The Sequani, a Celtic tribe north of the Helvetii, had called in Ariovis'tus, the most powerful of the German chiefs, against their rivals the Edui, who were styled allies and kinsmen of the Romans. Having subdued the Ædui, Ariovistus turned upon his late allies, and demanded twothirds of their lands in payment for his services. All the Gauls begged aid of Cæsar, who met the German prince near the Rhine, in what is now Alsace. So great was the fame of Ariovistus and his gigantic barbarians, who for fourteen years had not slept under a roof, that the Roman soldiers were afraid to fight; and though shamed out of their cowardice by the stirring appeal of their general, every man made his will before going into battle. The result of the combat was the complete destruction of the German host, only Ariovistus and a few followers escaping across the Rhine.

161. The second year, Cæsar conquered the Belgians north of the Seine, and the Senate decreed a public thanksgiving of fifteen days for the subjugation of Gaul. His lieutenant, Decimus Brutus, fought the first naval battle on the Atlantic, with the high-built sailing vessels of the Celts. The maritime tribes revolting the following winter, were subdued; and but for a few brief rebellions, the territories of France and Belgium remained under Roman dominion. Cæsar repaired each winter to his. province of Cisalpine Gaul, to watch affairs in Italy. In 56 B. C., he had to reconcile Pompey with Crassus, and re-arrange, in his camp at Luca, the affairs of the triumvirate.

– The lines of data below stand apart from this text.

(* ===== verification/MpnMul.v ===== *)
(** * Multiple-precision multiplication: schoolbook and Karatsuba
      (stdlib/mul_n.c, stdlib/mul.c) *)

From Stdlib Require Import ZArith List Lia Bool.
From S2P Require Import Prelude Mpn.
Import ListNotations.
#[local] Open Scope Z_scope.

(** ** Schoolbook multiplication

    The row loop appears, with the same text, in [impn_mul_n_basecase],
    [impn_sqr_n_basecase] and [mpn_mul]. *)

(** The first row: [up * v_limb] is stored, not added. *)
Definition basecase_first (m : mem) (prodp up : Z) (usize : nat) (v_limb : Z) : mem * Z :=
  if v_limb <=? 1 then
    ((if v_limb =? 1 then mpn_copy_incr m prodp up usize else mpn_zero m prodp usize), 0)
  else mpn_mul_1 m prodp up usize v_limb.

(** A later row: [up * v_limb] is added to [prodp]. *)
Definition basecase_row (m : mem) (prodp up : Z) (usize : nat) (v_limb : Z) : mem * Z :=
  if v_limb <=? 1 then
    (if v_limb =? 1 then mpn_add_n m prodp prodp up usize else (m, 0))
  else mpn_addmul_1 m prodp up usize v_limb.

(** [for (i = 1; i < vsize; i++)] with [k] rows left; [cy_limb] is the last
    limb stored. *)
Fixpoint basecase_loop (k : nat) (i : Z) (m : mem) (prodp up : Z) (usize : nat)
    (vp cy_limb : Z) : mem * Z :=
  match k with
  | O => (m, cy_limb)
  | S k' =>
      let v_limb := m (vp + i) in
      let '(m, cy_limb) := basecase_row m prodp up usize v_limb in
      let m := upd m (prodp + Z.of_nat usize) cy_limb in
      basecase_loop k' (i + 1) m (prodp + 1) up usize vp cy_limb
  end.

Definition mul_basecase (m : mem) (prodp up : Z) (usize : nat) (vp : Z) (vsize : nat)
    : mem * Z :=
  let v_limb := m vp in
  let '(m, cy_limb) := basecase_first m prodp up usize v_limb in
  let m := upd m (prodp + Z.of_nat usize) cy_limb in
  basecase_loop (vsize - 1) 1 m (prodp + 1) up usize vp cy_limb.

Definition impn_mul_n_basecase (m : mem) (prodp up vp : Z) (size : nat) : mem :=
  fst (mul_basecase m prodp up size vp size).

Definition impn_sqr_n_basecase (m : mem) (prodp up : Z) (size : nat) : mem :=
  fst (mul_basecase m prodp up size up size).

(** ** Karatsuba multiplication *)

Section Karatsuba.
(** The threshold is a build-time macro: 32 unless the machine's
    gmp-mparam.h defines it, and at least 2. *)
Context (KARATSUBA_THRESHOLD : nat).

(** What both recursive routines do after product M is in [tspace], from
    "Add/copy product H" to the first [mpn_add_1]; [recL] computes product L
    into [tspace]. *)
Definition karatsuba_mid (recL : mem -> mem) (negflg : bool)
    (m : mem) (prodp : Z) (size : nat) (tspace : Z) : mem :=
  let hsize := (size / 2)%nat in
  let sz := Z.of_nat size in
  let h := Z.of_nat hsize in
  (* Add/copy product H. *)
  let m := mpn_copy_incr m (prodp + h) (prodp + sz) hsize in
  let '(m, cy) := mpn_add_n m (prodp + sz) (prodp + sz) (prodp + sz + h) hsize in
  (* Add product M (if NEGFLG M is a negative number). *)
  let '(m, cy) :=
    if negflg
    then let '(m, c) := mpn_sub_n m (prodp + h) (prodp + h) tspace size in (m, lwrap (cy - c))
    else let '(m, c) := mpn_add_n m (prodp + h) (prodp + h) tspace size in (m, lwrap (cy + c)) in
  (* Product L. *)
  let m := recL m in
  (* Add/copy product L (twice). *)
  let '(m, c) := mpn_add_n m (prodp + h) (prodp + h) tspace size in
  let cy := lwrap (cy + c) in
  if negb (cy =? 0)
  then fst (mpn_add_1 m (prodp + h + sz) (prodp + h + sz) hsize cy) else m.

(** The rest of both routines. *)
Definition karatsuba_low (m : mem) (prodp : Z) (size : nat) (tspace : Z) : mem :=
  let hsize := (size / 2)%nat in
  let sz := Z.of_nat size in
  let h := Z.of_nat hsize in
  let m := mpn_copy_incr m prodp tspace hsize in
  let '(m, cy) := mpn_add_n m (prodp + h) (prodp + h) (tspace + h) hsize in
  if negb (cy =? 0) then fst (mpn_add_1 m (prodp + sz) (prodp + sz) size 1) else m.

(** [|op1 - op2|] into [res], and whether [op1 < op2]: the comparison and
    subtraction before product M. *)
Definition abs_diff (m : mem) (res op1 op2 : Z) (n : nat) : mem * bool :=
  if mpn_cmp m op1 op2 n >=? 0
  then (fst (mpn_sub_n m res op1 op2 n), false)
  else (fst (mpn_sub_n m res op2 op1 n), true).

(** The part of [impn_mul_n] for even sizes, [rec] standing for
    [MPN_MUL_N_RECURSE]. *)
Definition karatsuba_even (rec : mem -> Z -> Z -> Z -> nat -> Z -> mem)
    (m : mem) (prodp up vp : Z) (size : nat) (tspace : Z) : mem :=
  let hsize := (size / 2)%nat in
  let sz := Z.of_nat size in
  let h := Z.of_nat hsize in
  (* Product H. *)
  let m := rec m (prodp + sz) (up + h) (vp + h) hsize tspace in
  (* Product M. *)
  let '(m, negflg) := abs_diff m prodp (up + h) up hsize in
  let '(m, vneg) := abs_diff m (prodp + h) (vp + h) vp hsize in
  let negflg := if vneg then negflg else negb negflg in
  let m := rec m tspace prodp (prodp + h) hsize (tspace + sz) in
  let m := karatsuba_mid (fun m => rec m tspace up vp hsize (tspace + sz)) negflg
             m prodp size tspace in
  karatsuba_low m prodp size tspace.

(** The part of [impn_mul_n] for odd sizes. *)
Definition karatsuba_odd (rec : mem -> Z -> Z -> Z -> nat -> Z -> mem)
    (m : mem) (prodp up vp : Z) (size : nat) (tspace : Z) : mem :=
  let esize := (size - 1)%nat in
  let e := Z.of_nat esize in
  let m := rec m prodp up vp esize tspace in
  let '(m, cy_limb) := mpn_addmul_1 m (prodp + e) up esize (m (vp + e)) in
  let m := upd m (prodp + (e + e)) cy_limb in
  let '(m, cy_limb) := mpn_addmul_1 m (prodp + e) vp size (m (up + e)) in
  upd m (prodp + (e + Z.of_nat size)) cy_limb.

(** [impn_mul_n]; [fuel] bounds the recursion depth, [size] is enough. *)
Fixpoint impn_mul_n (fuel : nat) (m : mem) (prodp up vp : Z) (size : nat) (tspace : Z) : mem :=
  match fuel with
  | O => m
  | S f =>
      let recurse m prodp up vp size tspace :=
        if Nat.ltb size KARATSUBA_THRESHOLD
        then impn_mul_n_basecase m prodp up vp size
        else impn_mul_n f m prodp up vp size tspace in
      if Nat.odd size then karatsuba_odd recurse m prodp up vp size tspace
      else karatsuba_even recurse m prodp up vp size tspace
  end.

It was agreed that Pompey and Crassus should be consuls the next year, and that, after their term had expired, the former should govern Spain, and the latter Asia, while the proconsular government of Cæsar in Gaul should be prolonged to a second term of five years. In choosing the most arduous and least lucrative province for himself, Cæsar wished to begin the execution of his great scheme for civilizing the West, and organizing the whole Roman dominion into one compact state. The revolution begun by the Gracchi was not yet completed, and it was easy to see that the strife of parties must come again to the sword, as it had in the time

of Marius and Sulla. In such a case, Cæsar desired to be near Italy, and to have an army trained to perfect discipline and devotion to himself.

162. In the fourth year, B. C. 55, he threw a bridge across the Rhine and invaded Germany. Late in the autumn, he made a reconnoitering expedition to Britain, and received hostages from the tribes. This time the Senate decreed twenty days' thanksgiving, though Cato stoutly insisted that Cæsar ought, rather, to be given up to the vengeance of the barbarians, to avert the anger of the gods for his having seized the German embassadors. The next year, B. C. 54, Cæsar again invaded Britain with five legions. Notwithstanding the brave resistance of a native chief, Cas'sivelau ́nus, he penetrated north of the Thames, took hostages, and imposed tribute; but he left no military posts to hold the island in subjection.

A formidable revolt of the Gauls, the following winter, destroyed one of the six divisions of the Roman army, and imperiled another, commanded by Quintus Cicero, brother of the orator. Cæsar came to its relief, defeated 60,000 of the enemy, and restored quietness to the north. The Germans having aided in this revolt, he again crossed the Rhine near Coblentz, in the summer of 53 B. C. He fought no battles, for the people took refuge among their wooded hills; but the invasion served, as before, to make an imposing display of Roman power.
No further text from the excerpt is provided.